**Task item**
Range to output from the entries below: the line containing "o :: outcomes =>" through the line containing "Definition wg_send_batch (now". Set it down exactly, ends included, nothing else.

**Data for review**
(* ===== verification/LinkIo.v ===== *)
(** * A link's sending and receiving ([link.rs])

    [LinkHandle]: frames go through the link's [WgTunnel] to its socket and
    back, one at a time or in batches. What the sockets answer comes from the
    class [Kernel], [k_send_to] and the arrivals given to a receive. *)

From S2P Require Import Prelude Bytes Protocol Configuration Wireguard Gso.

(** ** Addresses *)

Inductive IpAddr := V4 (a : Z) | V6 (a : Z).
Global Instance IpAddr_eq_dec : EqDecision IpAddr.
Proof. solve_decision. Defined.

Record SocketAddr := mkAddr { ip : IpAddr; port : Z }.
Global Instance SocketAddr_eq_dec : EqDecision SocketAddr.
Proof. solve_decision. Defined.

Definition ip_is_ipv6 (i : IpAddr) : bool := match i with V6 _ => true | V4 _ => false end.
Definition is_ipv6 (a : SocketAddr) : bool := ip_is_ipv6 (ip a).

(** [is_interface_gone_error]: [ENODEV] or [ENXIO]. *)
Definition ENODEV : Z := 19.
Definition ENXIO : Z := 6.
Definition ENOSYS : Z := 38.
Definition is_interface_gone_error (e : IoError) : bool :=
  bool_decide (raw_os_error e = Some ENODEV) || bool_decide (raw_os_error e = Some ENXIO).

(** ** Sockets *)

(** The answer to the [n]th [send_to]. *)
Class Udp := { k_send_to : nat → SocketAddr → list Z → option IoError }.

(** Calls made on the link's socket, and the datagrams that left it. *)
Record Net := mkNet { net_calls : nat; net_out : list (SocketAddr * list Z) }.

Section io.
Context `{BT : Boringtun} `{K : Kernel} `{U : Udp}.

Definition send_to (d : list Z) (to : SocketAddr) (net : Net) : Net * option IoError :=
  let r := k_send_to (net_calls net) to d in
  (mkNet (S (net_calls net))
     (match r with None => net_out net ++ [(to, d)] | Some _ => net_out net end), r).

(** A [LinkHandle]: the link's name, its peer's address, and its tunnel. *)
Record LinkHandle := mkHandle { h_name : string; h_remote : option SocketAddr }.

Definition no_remote (h : LinkHandle) : MlvpnError :=
  Protocol ("wg_send: link '" +:+ h_name h +:+ "' has no remote address to send to yet").

Definition wg_send_parts (now : Z) (parts : list (list Z)) (h : LinkHandle) (w : WgTunnel)
    (net : Net) : WgTunnel * Net * outcome bool :=
  match h_remote h with
  | None => (w, net, Err (no_remote h))
  | Some remote =>
      let '(w, r) := encapsulate_parts now parts w in
      match r with
      | Ok (d, carries) =>
          let '(net, e) := send_to d remote net in
          (w, net, match e with None => Ok carries | Some e => Err (Io e) end)
      | Err e => (w, net, Err e)
      | Panic => (w, net, Panic)
      end
  end.

Definition wg_send (now : Z) (frame : list Z) (h : LinkHandle) (w : WgTunnel) (net : Net)
    : WgTunnel * Net * outcome bool := wg_send_parts now [frame] h w net.

Definition wg_tick (now : Z) (h : LinkHandle) (w : WgTunnel) (net : Net)
    : WgTunnel * Net * outcome unit :=
  let '(w, bytes) := tick now w in
  match bytes, h_remote h with
  | Some bytes, Some remote =>
      let '(net, e) := send_to bytes remote net in
      (w, net, match e with None => Ok tt | Some e => Err (Io e) end)
  | _, _ => (w, net, Ok tt)
  end.

(** ** Batches out *)

Record TxBatchScratch := mkScratch {
  results : list (outcome bool); datagrams : list (list Z); slot : list nat }.
Definition TxBatchScratch_default : TxBatchScratch := mkScratch [] [] [].

(** The loop over the frames, from frame [i] on: [used] buffers of [bufs] hold
    this batch's datagrams, a failed frame's buffer is used again. *)
Fixpoint encapsulate_all (now : Z) (i used : nat) (frames : list (list (list Z)))
    (bufs : list (list Z)) (w : WgTunnel)
    : WgTunnel * list (list Z) * nat * list (outcome bool) * list nat :=
  match frames with
  | [] => (w, bufs, used, [], [])
  | parts :: frames =>
      let bufs := if bool_decide (used = length bufs) then bufs ++ [[]] else bufs in
      let '(w, out, r) :=
        encapsulate_parts_into now parts (default [] (bufs !! used)) w in
      let bufs := <[used := out]> bufs in
      match r with
      | Ok carries =>
          let '(w, bufs, used, res, slots) :=
            encapsulate_all now (S i) (S used) frames bufs w in
          (w, bufs, used, Ok carries :: res, i :: slots)
      | _ =>
          let '(w, bufs, used, res, slots) := encapsulate_all now (S i) used frames bufs w in
          (w, bufs, used, r :: res, slots)
      end
  end.

(** [results[slot[k]] = Err(..)] for every datagram that failed. *)
Fixpoint mark_failed (slots : list nat) (outcomes : list (IoError + unit))
    (res : list (outcome bool)) : list (outcome bool) :=
  match slots, outcomes with
  | i :: slots, o :: outcomes =>
      mark_failed slots outcomes
        (match o with inl e => <[i := Err (Io e)]> res | inr _ => res end)
  | _, _ => res
  end.

Definition wg_send_batch (now : Z) (frames : list (list (list Z))) (gso : bool)
    (h : LinkHandle) (sc : TxBatchScratch) (w : WgTunnel) (net : Net)
    : WgTunnel * Net * TxBatchScratch * SendmmsgStats :=
  match h_remote h with
  | None =>
      (w, net, mkScratch (replicate (length frames) (Err (no_remote h))) (datagrams sc) [],
       SendmmsgStats_default)
  | Some remote =>
      let '(w, bufs, used, res, slots) := encapsulate_all now 0 0 frames (datagrams sc) w in
      let s := mkSocket (net_calls net) [] in
      let '(s, outcomes, stats) :=
        if gso then sendmmsg_gso_all (take used bufs) s else sendmmsg_all (take used bufs) s in
      (w, mkNet (made s) (net_out net ++ (pair remote <$> wire s)),
       mkScratch (mark_failed slots outcomes res) bufs slots, stats)
  end.

(** ** Batches in *)

Definition RECV_BATCH_MAX : nat := 32.

(** [RxBatch]: the frame buffers, the events of the last call, and whether
    [recvmmsg] is still used. *)
Record RxBatch := mkRx {
  rx_frames : list (list Z);
  rx_events : list (MlvpnError + nat * SocketAddr);
  mmsg : bool }.
Definition RxBatch_default : RxBatch := mkRx (replicate RECV_BATCH_MAX []) [] true.

(** What a datagram's outcome becomes. *)
Definition take_event (i : nat) (from : SocketAddr) (kind : outcome DecapsulateKind)
    (net : Net) : Net * list (MlvpnError + nat * SocketAddr) :=
  match kind with
  | Ok KFrame => (net, [inr (i, from)])
  | Ok (KSendReply reply) =>
      let '(net, e) := send_to reply from net in
      (net, match e with Some e => [inl (Io e)] | None => [] end)
  | Ok KConsumed => (net, [])
  | Err e => (net, [inl e])
  | Panic => (net, [])
  end.

Fixpoint take_events (i : nat) (addrs : list (option SocketAddr))
    (kinds : list (outcome DecapsulateKind)) (net : Net)
    : Net * list (MlvpnError + nat * SocketAddr) :=
  match addrs, kinds with
  | addr :: addrs, kind :: kinds =>
      let '(net, ev) := match addr with
                        | Some from => take_event i from kind net
                        | None => (net, [])
                        end in
      let '(net, evs) := take_events (S i) addrs kinds net in
      (net, ev ++ evs)
  | _, _ => (net, [])
  end.

(** One round on the datagrams a receive call returned, with their sources. *)
Definition recv_round (now : Z) (arrived : list (list Z * option SocketAddr)) (b : RxBatch)
    (w : WgTunnel) (net : Net) : WgTunnel * Net * RxBatch :=
  let '(w, frames, kinds) := decapsulate_batch now (fst <$> arrived) (rx_frames b) w in
  let '(net, evs) := take_events 0 (snd <$> arrived) kinds net in
  (w, net, mkRx frames evs (mmsg b)).

(** What the socket answers to one turn of the loop: datagrams, an error, or
    the socket was replaced meanwhile. *)
Inductive recv_answer :=
  | Arrived (ds : list (list Z * option SocketAddr))
  | RecvFailed (e : IoError)
  | Swapped.

(** [wg_recv_batch] on the answers to come; [None] when it is still waiting. *)
Fixpoint wg_recv_loop (now : Z) (answers : list recv_answer) (b : RxBatch) (w : WgTunnel)
    (net : Net) : WgTunnel * Net * RxBatch * option (outcome unit) :=
  match answers with
  | [] => (w, net, b, None)
  | Swapped :: answers => wg_recv_loop now answers b w net
  | RecvFailed e :: answers =>
      if mmsg b && bool_decide (raw_os_error e = Some ENOSYS)
      then wg_recv_loop now answers (mkRx (rx_frames b) (rx_events b) false) w net
      else (w, net, b, Some (Err (Io e)))
  | Arrived ds :: answers =>
      let '(w, net, b) := recv_round now ds b w net in
      match rx_events b with
      | [] => wg_recv_loop now answers b w net
      | _ => (w, net, b, Some (Ok tt))
      end
  end.

Definition wg_recv_batch (now : Z) (answers : list recv_answer) (b : RxBatch) (w : WgTunnel)
    (net : Net) : WgTunnel * Net * RxBatch * option (outcome unit) :=
  wg_recv_loop now answers (mkRx (rx_frames b) [] (mmsg b)) w net.

(** [wg_recv_into]: one datagram a turn. *)
Fixpoint wg_recv_into (now : Z) (answers : list (IoError + list Z * SocketAddr)) (frame : list Z)
    (w : WgTunnel) (net : Net) : WgTunnel * Net * list Z * option (outcome SocketAddr) :=
  match answers with
  | [] => (w, net, frame, None)
  | inl e :: _ => (w, net, frame, Some (Err (Io e)))
  | inr (d, from) :: answers =>
      let '(w, frame, r) := decapsulate_into now d frame w in
      match r with
      | Ok KFrame => (w, net, frame, Some (Ok from))
      | Ok (KSendReply reply) =>
          let '(net, e) := send_to reply from net in
          match e with
          | None => wg_recv_into now answers frame w net
          | Some e => (w, net, frame, Some (Err (Io e)))
          end
      | Ok KConsumed => wg_recv_into now answers frame w net
      | Err e => (w, net, frame, Some (Err e))
      | Panic => (w, net, frame, Some Panic)
      end
  end.

End io.

(** ** A batch is the frames one by one *)

(** What the per-packet path would have made of the frames. *)
Fixpoint enc_trace `{Boringtun} (now : Z) (frames : list (list (list Z))) (w : WgTunnel)
    : WgTunnel * list (outcome (list Z * bool)) :=
  match frames with
  | [] => (w, [])
  | parts :: frames =>
      let '(w, r) := encapsulate_parts now parts w in
      let '(w, tr) := enc_trace now frames w in (w, r :: tr)
  end.

(** The datagrams made, and the outcome of each frame once the socket answered. *)
Definition sent_of (tr : list (outcome (list Z * bool))) : list (list Z) :=
  omap (λ r, match r with Ok (d, _) => Some d | _ => None end) tr.

Definition outcome_map {A B} (f : A → B) (o : outcome A) : outcome B :=
  match o with Ok a => Ok (f a) | Err e => Err e | Panic => Panic end.

Fixpoint merge (tr : list (outcome (list Z * bool))) (outs : list (IoError + unit))
    : list (outcome bool) :=
  match tr with
  | [] => []
  | Ok (_, c) :: tr =>
      match outs with
      | inl e :: outs => Err (Io e) :: merge tr outs
      | _ :: outs => Ok c :: merge tr outs
      | [] => Ok c :: merge tr []
      end
  | r :: tr => outcome_map snd r :: merge tr outs
  end.

Section batches.
Context `{BT : Boringtun}.

Lemma encapsulate_out now parts out w :
  let '(w1, out1, r) := encapsulate_parts_into now parts out w in
  encapsulate_parts now parts w = (w1, outcome_map (pair out1) r).
Proof.
  unfold encapsulate_parts, encapsulate_parts_into.
  destruct (write_fake_ipv4_header _) as [hdr|e|]; [|done..]. cbv zeta.
  case_bool_decide; [done|]. destruct (Tunn_encapsulate _ _ _ _) as [t [|e|d|d|d]]; try done.
Qed.

(** Takes the results before frame [i + 1] to be those before [i] and [x]. *)
Ltac push_result H pre x outs :=
  specialize (H (pre ++ [x]) outs); rewrite <- !app_assoc in H; cbn in H;
  rewrite length_app in H; cbn in H; specialize (H ltac:(lia)); cbn.

Lemma encapsulate_all_trace now i used frames bufs w w' tr :
  (used ≤ length bufs)%nat → enc_trace now frames w = (w', tr) →
  ∃ bufs' used' slots,
    encapsulate_all now i used frames bufs w = (w', bufs', used', outcome_map snd <$> tr, slots) ∧
    take used' bufs' = take used bufs ++ sent_of tr ∧ (used' ≤ length bufs')%nat ∧
    ∀ pre outs, length pre = i →
      mark_failed slots outs (pre ++ (outcome_map snd <$> tr)) = pre ++ merge tr outs.
Proof.
  revert i used bufs w tr. induction frames as [|parts frames IH]; intros i used bufs w tr Hu; cbn.
  { intros [= <- <-]. exists bufs, used, []. cbn. split_and!; [done|by rewrite app_nil_r|done|].
    by intros pre []. }
  set (bufs1 := if bool_decide (used = length bufs) then bufs ++ [[]] else bufs).
  assert (used < length bufs1)%nat as Hu1
    by (unfold bufs1; case_bool_decide; rewrite ?length_app; cbn; lia).
  assert (take used bufs1 = take used bufs) as Ht.
  { unfold bufs1. case_bool_decide; [|done]. by rewrite take_app_le by lia. }
  pose proof (encapsulate_out now parts (default [] (bufs1 !! used)) w) as He.
  destruct (encapsulate_parts_into now parts (default [] (bufs1 !! used)) w) as [[w1 out] r].
  rewrite He. destruct (enc_trace now frames w1) as [w2 tr1] eqn:Etr. intros [= <- <-].
  assert (length (<[used := out]> bufs1) = length bufs1) as Hl by apply length_insert.
  destruct r as [c|e|]; [|destruct (IH (S i) used (<[used:=out]> bufs1) w1 tr1)
    as (bufs' & used' & slots & E & H1 & H2 & H3); [lia|done|]..].
  - destruct (IH (S i) (S used) (<[used:=out]> bufs1) w1 tr1)
      as (bufs' & used' & slots & E & H1 & H2 & H3); [lia|done|].
    rewrite E. exists bufs', used', (i :: slots). cbn. split_and!; [done| |done|].
    + rewrite H1. rewrite (take_S_r _ _ out) by (apply list_lookup_insert_eq; lia).
      rewrite take_insert_ge by lia. by rewrite Ht, <- app_assoc.
    + intros pre [|[e|[]] outs] Hpre; cbn.
      * push_result H3 pre (@Ok bool c) (@nil (IoError + unit)). by destruct slots.
      * rewrite insert_app_r_alt, Hpre, Nat.sub_diag by lia.
        by push_result H3 pre (@Err bool (Io e)) outs.
      * by push_result H3 pre (@Ok bool c) outs.
  - rewrite E. exists bufs', used', slots. cbn. split_and!; [done| |done|].
    + by rewrite H1, take_insert_ge, Ht by lia.
    + intros pre outs Hpre. by push_result H3 pre (@Err bool e) outs.
  - rewrite E. exists bufs', used', slots. cbn. split_and!; [done| |done|].
    + by rewrite H1, take_insert_ge, Ht by lia.
    + intros pre outs Hpre. by push_result H3 pre (@Panic bool) outs.
Qed.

**Reply to the task**
  | i :: slots, o :: outcomes =>
      mark_failed slots outcomes
        (match o with inl e => <[i := Err (Io e)]> res | inr _ => res end)
  | _, _ => res
  end.

Definition wg_send_batch (now : Z) (frames : list (list (list Z))) (gso : bool)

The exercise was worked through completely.